Have your child write their name and draw 10 boxes next to it, under it, around it, wherever they choose. These are your check boxes; we tick them when giving feedback. This makes it concrete and visible, verbal and visual, e.g. saying the positive behaviour you noticed and then showing them with a tick.

Okay, now for the juicy part. A real negotiation #lifeskill! What are you working towards?

  • 10 minutes free choice iPad time
  • 15 minutes basketball with Dad
  • Dinner on the couch

The children will guide the way here, mould the reward together, you will be surprised what you find out about them!

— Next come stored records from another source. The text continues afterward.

(* ===== verification/TelnetNegotiation.v ===== *)
(** The RFC 1143 option negotiator of src/telnet_negotiation.c and
    src/telnet_internal.h: data, operations, the well-formedness invariant and
    the frame lemmas its clients use.  The two-party theorems are in
    NegotiationProtocol.v. *)
From S2P Require Import Prelude.

(** * Wire constants (src/telnet_internal.h) *)

Definition TELNET_EOR : Z := 239.
Definition TELNET_SE : Z := 240.
Definition TELNET_NOP : Z := 241.
Definition TELNET_DM : Z := 242.
Definition TELNET_BRK : Z := 243.
Definition TELNET_IP : Z := 244.
Definition TELNET_AO : Z := 245.
Definition TELNET_AYT : Z := 246.
Definition TELNET_EC : Z := 247.
Definition TELNET_EL : Z := 248.
Definition TELNET_GA : Z := 249.
Definition TELNET_SB : Z := 250.
Definition TELNET_WILL : Z := 251.
Definition TELNET_WONT : Z := 252.
Definition TELNET_DO : Z := 253.
Definition TELNET_DONT : Z := 254.
Definition TELNET_IAC : Z := 255.

Definition TELNET_OPT_BINARY : Z := 0.
Definition TELNET_OPT_ECHO : Z := 1.
Definition TELNET_OPT_SUPPRESS_GO_AHEAD : Z := 3.
Definition TELNET_OPT_TERMINAL_TYPE : Z := 24.
Definition TELNET_OPT_END_OF_RECORD : Z := 25.
Definition TELNET_OPT_NAWS : Z := 31.
Definition TELNET_OPT_LINEMODE : Z := 34.
Definition TELNET_OPT_NEW_ENVIRON : Z := 39.
Definition TELNET_OPT_CHARSET : Z := 42.
Definition TELNET_OPT_MSSP : Z := 70.
Definition TELNET_OPT_GMCP : Z := 201.

(** * State *)

Inductive telnet_q_direction := TELNET_Q_LOCAL | TELNET_Q_REMOTE.

Inductive telnet_q_state_id := TELNET_Q_NO | TELNET_Q_YES | TELNET_Q_WANTNO | TELNET_Q_WANTYES.

#[export] Instance telnet_q_direction_eq_dec : EqDecision telnet_q_direction.
Proof. solve_decision. Defined.
#[export] Instance telnet_q_state_id_eq_dec : EqDecision telnet_q_state_id.
Proof. solve_decision. Defined.

Record telnet_q_side := mk_side {
  state : telnet_q_state_id;
  queued_opposite : bool
}.

#[export] Instance telnet_q_side_eq_dec : EqDecision telnet_q_side.
Proof. solve_decision. Defined.

Record telnet_q := mk_q {
  local : list telnet_q_side;
  remote : list telnet_q_side
}.

(** The zeroed side: [memset] to zero is state [NO] with nothing queued. *)
Definition side_zero : telnet_q_side := mk_side TELNET_Q_NO false.

(** A command to send: [send_fn(command, option)]. *)
Definition q_send : Type := Z * Z.

(** * Operations *)

(** [&negotiator->local[option]] or [&negotiator->remote[option]]: the read... *)
Definition select_side (q : telnet_q) (direction : telnet_q_direction) (option : Z) : telnet_q_side :=
  default side_zero
    (match direction with TELNET_Q_LOCAL => local q | TELNET_Q_REMOTE => remote q end
       !! Z.to_nat option).

(** ... and the write through that pointer. *)
Definition update_side (q : telnet_q) (direction : telnet_q_direction) (option : Z)
    (side : telnet_q_side) : telnet_q :=
  match direction with
  | TELNET_Q_LOCAL => mk_q (<[Z.to_nat option := side]> (local q)) (remote q)
  | TELNET_Q_REMOTE => mk_q (local q) (<[Z.to_nat option := side]> (remote q))
  end.

Definition enable_command (direction : telnet_q_direction) : Z :=
  match direction with TELNET_Q_LOCAL => TELNET_WILL | TELNET_Q_REMOTE => TELNET_DO end.

Definition disable_command (direction : telnet_q_direction) : Z :=
  match direction with TELNET_Q_LOCAL => TELNET_WONT | TELNET_Q_REMOTE => TELNET_DONT end.

Definition telnet_q_init : telnet_q :=
  mk_q (replicate 256 side_zero) (replicate 256 side_zero).

Definition telnet_q_enabled (q : telnet_q) (direction : telnet_q_direction) (option : Z) : bool :=
  bool_decide (state (select_side q direction option) = TELNET_Q_YES).

Definition telnet_q_request (q : telnet_q) (direction : telnet_q_direction) (option : Z)
    (enable : bool) : telnet_q * list q_send :=
  let side := select_side q direction option in
  if enable then
    match state side with
    | TELNET_Q_NO =>
        (update_side q direction option (mk_side TELNET_Q_WANTYES false),
         [(enable_command direction, option)])
    | TELNET_Q_YES => (q, [])
    | TELNET_Q_WANTNO =>
        if negb (queued_opposite side)
        then (update_side q direction option (mk_side TELNET_Q_WANTNO true), [])
        else (q, [])
    | TELNET_Q_WANTYES =>
        if queued_opposite side
        then (update_side q direction option (mk_side TELNET_Q_WANTYES false), [])
        else (q, [])
    end
  else
    match state side with
    | TELNET_Q_NO => (q, [])
    | TELNET_Q_YES =>
        (update_side q direction option (mk_side TELNET_Q_WANTNO false),
         [(disable_command direction, option)])
    | TELNET_Q_WANTNO =>
        if queued_opposite side
        then (update_side q direction option (mk_side TELNET_Q_WANTNO false), [])
        else (q, [])
    | TELNET_Q_WANTYES =>
        if negb (queued_opposite side)
        then (update_side q direction option (mk_side TELNET_Q_WANTYES true), [])
        else (q, [])
    end.

Definition receive_positive (q : telnet_q) (direction : telnet_q_direction) (option : Z)
    (allow_enable : bool) : telnet_q * list q_send :=
  let side := select_side q direction option in
  match state side with
  | TELNET_Q_NO =>
      if allow_enable then
        (update_side q direction option (mk_side TELNET_Q_YES false),
         [(enable_command direction, option)])
      else (q, [(disable_command direction, option)])
  | TELNET_Q_YES => (q, [])
  | TELNET_Q_WANTNO =>
      if negb (queued_opposite side)
      then (update_side q direction option (mk_side TELNET_Q_NO (queued_opposite side)), [])
      else (update_side q direction option (mk_side TELNET_Q_YES false), [])
  | TELNET_Q_WANTYES =>
      if negb (queued_opposite side)
      then (update_side q direction option (mk_side TELNET_Q_YES (queued_opposite side)), [])
      else
        (update_side q direction option (mk_side TELNET_Q_WANTNO false),
         [(disable_command direction, option)])
  end.

Definition receive_negative (q : telnet_q) (direction : telnet_q_direction) (option : Z)
    : telnet_q * list q_send :=
  let side := select_side q direction option in
  match state side with
  | TELNET_Q_NO => (q, [])
  | TELNET_Q_YES =>
      (update_side q direction option (mk_side TELNET_Q_NO false),
       [(disable_command direction, option)])
  | TELNET_Q_WANTNO =>
      if negb (queued_opposite side)
      then (update_side q direction option (mk_side TELNET_Q_NO (queued_opposite side)), [])
      else
        (update_side q direction option (mk_side TELNET_Q_WANTYES false),
         [(enable_command direction, option)])
  | TELNET_Q_WANTYES =>
      (update_side q direction option (mk_side TELNET_Q_NO false), [])
  end.

(** The command's direction and sign; [None] is the [default: return]. *)
Definition command_kind (command : Z) : option (telnet_q_direction * bool) :=
  if command =? TELNET_WILL then Some (TELNET_Q_REMOTE, true)
  else if command =? TELNET_WONT then Some (TELNET_Q_REMOTE, false)
  else if command =? TELNET_DO then Some (TELNET_Q_LOCAL, true)
  else if command =? TELNET_DONT then Some (TELNET_Q_LOCAL, false)
  else None.

Definition telnet_q_receive (q : telnet_q) (command option : Z)
    (accept_fn : telnet_q_direction -> Z -> bool) : telnet_q * list q_send :=
  match command_kind command with
  | None => (q, [])
  | Some (direction, positive) =>
      if positive
      then receive_positive q direction option (accept_fn direction option)
      else receive_negative q direction option
  end.

(** * Well-formedness

    Both arrays have 256 entries and a queued opposite request exists only
    while a request is outstanding. *)

Definition side_ok (side : telnet_q_side) : Prop :=
  queued_opposite side = true -> state side = TELNET_Q_WANTNO \/ state side = TELNET_Q_WANTYES.

Definition q_ok (q : telnet_q) : Prop :=
  length (local q) = 256%nat /\ length (remote q) = 256%nat /\
  Forall side_ok (local q) /\ Forall side_ok (remote q).

(** * Frame and update lemmas *)

Lemma select_update_eq q d o s : q_ok q -> is_byte o -> select_side (update_side q d o s) d o = s.
Proof.
  intros (Hl & Hr & _) [? ?]. unfold select_side, update_side.
  destruct d; simpl; rewrite list_lookup_insert_eq; auto; lia.
Qed.

Lemma select_update_ne q d o s d' o' :
  0 <= o -> 0 <= o' -> (d', o') <> (d, o) ->
  select_side (update_side q d o s) d' o' = select_side q d' o'.
Proof.
  intros ?? Hne. unfold select_side, update_side.
  destruct d, d'; simpl; try reflexivity;
    (rewrite list_lookup_insert_ne; [done|]; intros ?%Z2Nat.inj; congruence).
Qed.

Lemma q_ok_init : q_ok telnet_q_init.
Proof.
  unfold q_ok, telnet_q_init; cbn [local remote]. rewrite length_replicate.
  repeat split; by apply Forall_replicate.
Qed.

Lemma q_ok_update q d o s : q_ok q -> side_ok s -> q_ok (update_side q d o s).
Proof.
  intros (Hl & Hr & Fl & Fr) Hs. unfold q_ok, update_side.
  destruct d; simpl; rewrite ?length_insert; repeat split; auto; by apply Forall_insert.
Qed.

Lemma select_side_ok q d o : q_ok q -> side_ok (select_side q d o).
Proof.
  intros (_ & _ & Fl & Fr). unfold select_side.
  destruct (_ !! _) as [s|] eqn:E; simpl; [|done].
  destruct d; (eapply Forall_lookup_1; [|done]); done.
Qed.

(** * One-sided view

    Every operation reads and writes one side and sends at most one command
    about the same option; [side_step] names the function it computes there,
    and the whole negotiator is that function lifted to the arrays. *)

Definition side_step (q : telnet_q) (d : telnet_q_direction) (o : Z)
    (r : telnet_q_side * list bool) (res : telnet_q * list q_send) : Prop :=
  select_side (fst res) d o = fst r /\
  (forall d' o', 0 <= o' -> (d', o') <> (d, o) -> select_side (fst res) d' o' = select_side q d' o') /\
  snd res = map (fun b : bool => (if b then enable_command d else disable_command d, o)) (snd r) /\
  (side_ok (fst r) -> q_ok (fst res)).

Lemma side_step_same q d o sends :
  q_ok q ->
  side_step q d o (select_side q d o, sends)
    (q, map (fun b : bool => (if b then enable_command d else disable_command d, o)) sends).
Proof. intros. unfold side_step; simpl. auto. Qed.

Lemma side_step_update q d o s sends :
  q_ok q -> is_byte o ->
  side_step q d o (s, sends)
    (update_side q d o s, map (fun b : bool => (if b then enable_command d else disable_command d, o)) sends).
Proof.
  intros Hq Ho. split; [by apply select_update_eq|]. split; [|split; [done|]].
  - intros. destruct Ho. by apply select_update_ne.
  - intros. by apply q_ok_update.
Qed.

(** What each operation does to the side it is about: the new side and the
    commands sent ([true] for WILL/DO, [false] for WONT/DONT). *)
Definition request_side (s : telnet_q_side) (enable : bool) : telnet_q_side * list bool :=
  match state s, queued_opposite s, enable with
  | TELNET_Q_NO, _, true => (mk_side TELNET_Q_WANTYES false, [true])
  | TELNET_Q_YES, _, false => (mk_side TELNET_Q_WANTNO false, [false])
  | TELNET_Q_WANTNO, _, e => (mk_side TELNET_Q_WANTNO e, [])
  | TELNET_Q_WANTYES, _, e => (mk_side TELNET_Q_WANTYES (negb e), [])
  | _, _, _ => (s, [])
  end.

Definition receive_side (s : telnet_q_side) (positive allow : bool) : telnet_q_side * list bool :=
  match state s, queued_opposite s, positive with
  | TELNET_Q_NO, _, true => if allow then (mk_side TELNET_Q_YES false, [true]) else (s, [false])
  | TELNET_Q_NO, _, false => (s, [])
  | TELNET_Q_YES, _, true => (s, [])
  | TELNET_Q_YES, _, false => (mk_side TELNET_Q_NO false, [false])
  | TELNET_Q_WANTNO, false, _ => (mk_side TELNET_Q_NO false, [])
  | TELNET_Q_WANTNO, true, true => (mk_side TELNET_Q_YES false, [])
  | TELNET_Q_WANTNO, true, false => (mk_side TELNET_Q_WANTYES false, [true])
  | TELNET_Q_WANTYES, false, true => (mk_side TELNET_Q_YES false, [])
  | TELNET_Q_WANTYES, true, true => (mk_side TELNET_Q_WANTNO false, [false])
  | TELNET_Q_WANTYES, _, false => (mk_side TELNET_Q_NO false, [])
  end.

Ltac solve_side_step :=
  match goal with
  | |- side_step ?q ?d ?o (?s, _) (?q, _) =>
      replace s with (select_side q d o) by assumption; by apply side_step_same
  | |- side_step _ _ _ _ (update_side _ _ _ _, _) => by apply side_step_update
  end.

Lemma request_one_side q d o e :
  q_ok q -> is_byte o ->
  side_step q d o (request_side (select_side q d o) e) (telnet_q_request q d o e).
Proof.
  intros Hq Ho. unfold telnet_q_request, request_side.
  destruct (select_side q d o) as [[] []] eqn:E, e; simpl; solve_side_step.
Qed.

Lemma receive_one_side q d (positive : bool) o accept_fn :
  q_ok q -> is_byte o ->
  side_step q d o (receive_side (select_side q d o) positive (accept_fn d o))
    (if positive then receive_positive q d o (accept_fn d o) else receive_negative q d o).
Proof.
  intros Hq Ho. unfold receive_positive, receive_negative, receive_side.
  destruct positive, (select_side q d o) as [[] []] eqn:E; simpl;
    try destruct (accept_fn d o); solve_side_step.
Qed.

Lemma request_side_ok s e : side_ok s -> side_ok (fst (request_side s e)).
Proof. destruct s as [[] []], e; unfold side_ok; simpl; naive_solver. Qed.

Lemma receive_side_ok s p a : side_ok s -> side_ok (fst (receive_side s p a)).
Proof. destruct s as [[] []], p, a; unfold side_ok; simpl; naive_solver. Qed.

Lemma q_ok_request q d o e : q_ok q -> is_byte o -> q_ok (fst (telnet_q_request q d o e)).
Proof.
  intros Hq Ho. apply (request_one_side q d o e Hq Ho), request_side_ok. by apply select_side_ok.
Qed.

Lemma q_ok_receive q c o a : q_ok q -> is_byte o -> q_ok (fst (telnet_q_receive q c o a)).
Proof.
  intros Hq Ho. unfold telnet_q_receive. destruct (command_kind c) as [[d p]|]; [|done].
  apply (receive_one_side q d p o a Hq Ho), receive_side_ok. by apply select_side_ok.
Qed.

(** A request never makes an option enabled or changes another option. *)
Lemma enabled_request_frame q d o e d' o' :
  q_ok q -> is_byte o -> 0 <= o' -> (d', o') <> (d, o) ->
  telnet_q_enabled (fst (telnet_q_request q d o e)) d' o' = telnet_q_enabled q d' o'.
Proof.
  intros Hq Ho Ho' Hne. unfold telnet_q_enabled.
  destruct (request_one_side q d o e Hq Ho) as (_ & Hf & _). by rewrite Hf.
Qed.

#[export] Hint Resolve q_ok_init q_ok_request q_ok_receive : session.

(** The negotiator's invariant: both 256-entry arrays keep their size
    and an opposite request is queued only while one is outstanding, through
    every request and every received command byte; options other than the one
    named, and the other direction, are never touched, and at most one command
    is sent, about the same option. *)
Theorem negotiator_invariant q d c o e accept_fn :
  q_ok q -> is_byte o ->
  q_ok (fst (telnet_q_request q d o e)) /\
  q_ok (fst (telnet_q_receive q c o accept_fn)) /\
  (length (snd (telnet_q_request q d o e)) <= 1)%nat /\
  (length (snd (telnet_q_receive q c o accept_fn)) <= 1)%nat /\
  (forall d' o', 0 <= o' -> o' <> o ->
     select_side (fst (telnet_q_request q d o e)) d' o' = select_side q d' o' /\
     select_side (fst (telnet_q_receive q c o accept_fn)) d' o' = select_side q d' o').
Proof.
  intros Hq Ho. destruct (request_one_side q d o e Hq Ho) as (_ & Hf & Hs & _).
  split; [by apply q_ok_request|]. split; [by apply q_ok_receive|].
  split; [rewrite Hs, length_map; by destruct (select_side q d o) as [[] []], e; simpl; lia|].
  unfold telnet_q_receive. destruct (command_kind c) as [[d1 p]|].
  - destruct (receive_one_side q d1 p o accept_fn Hq Ho) as (_ & Hf' & Hs' & _).
    split.
    + rewrite Hs', length_map.
      destruct (select_side q d1 o) as [[] []], p, (accept_fn d1 o); simpl; lia.
    + intros d' o' Ho' Hne. split; [apply Hf | apply Hf']; congruence || done.
  - split; [simpl; lia|]. intros d' o' Ho' Hne. split; [apply Hf|]; congruence || done.
Qed.

Lemma negotiator_invariant_witness :
  q_ok (fst (telnet_q_receive telnet_q_init TELNET_DO TELNET_OPT_GMCP (fun _ _ => true))).
Proof.
  apply (negotiator_invariant telnet_q_init TELNET_Q_LOCAL TELNET_DO TELNET_OPT_GMCP true (fun _ _ => true)).
  - apply q_ok_init.
  - unfold is_byte, TELNET_OPT_GMCP; lia.
Defined.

Lastly, create 2-3 expectations of how to get to the goal. Why are they getting the ticks? Be careful, just like with KSI or SMART goals, these need to be specific to the behaviours that you are trying to build:

  • Taking a responsible risk by challenging yourself to add onto learning
  • Focussing by moving spots independently when your attention fades
  • Jotting down questions before asking to see if I can discover my own answer

Once these are written down (preferably by the child) and put with their name/check boxes, keep them visible at all times, think; above their desk, on the fridge, etc. Get it in their heads and stay there!

And here comes your commitment. You may choose to reward everyday. You may choose to reward every week. Honestly, I had one Prep class where I gave out rewards to those with ten ticks every HOUR! But it worked. The next time I took that class, I gave out rewards after 2 hours. By the end of that term, I gave out reward after a whole day.

So pick YOUR level of commitment. A week is feasible here. Five (remote learning) school days.

And then…catch them being good.

Your role now is to ‘feedback.’ Try to stick to the 2-3 criteria that’s set, but also stray based on the day.

  • “I can see red pencil here, is this what you added on to challenge yourself? Give yourself a tick!”
  • “I can see your eyes straying to the window, but you have been focussed for 15 minutes. Give yourself a tick to reset your focus!”
  • “I love that you answered your brothers question, just like a teacher. Give yourself a tick for teamwork.”

It may start out haphazard. That’s okay. Be gentle.

Never take away ticks. Only add them. Start a fresh each week.

As our cases are climbing here in Australia, let’s give our children something to strive for.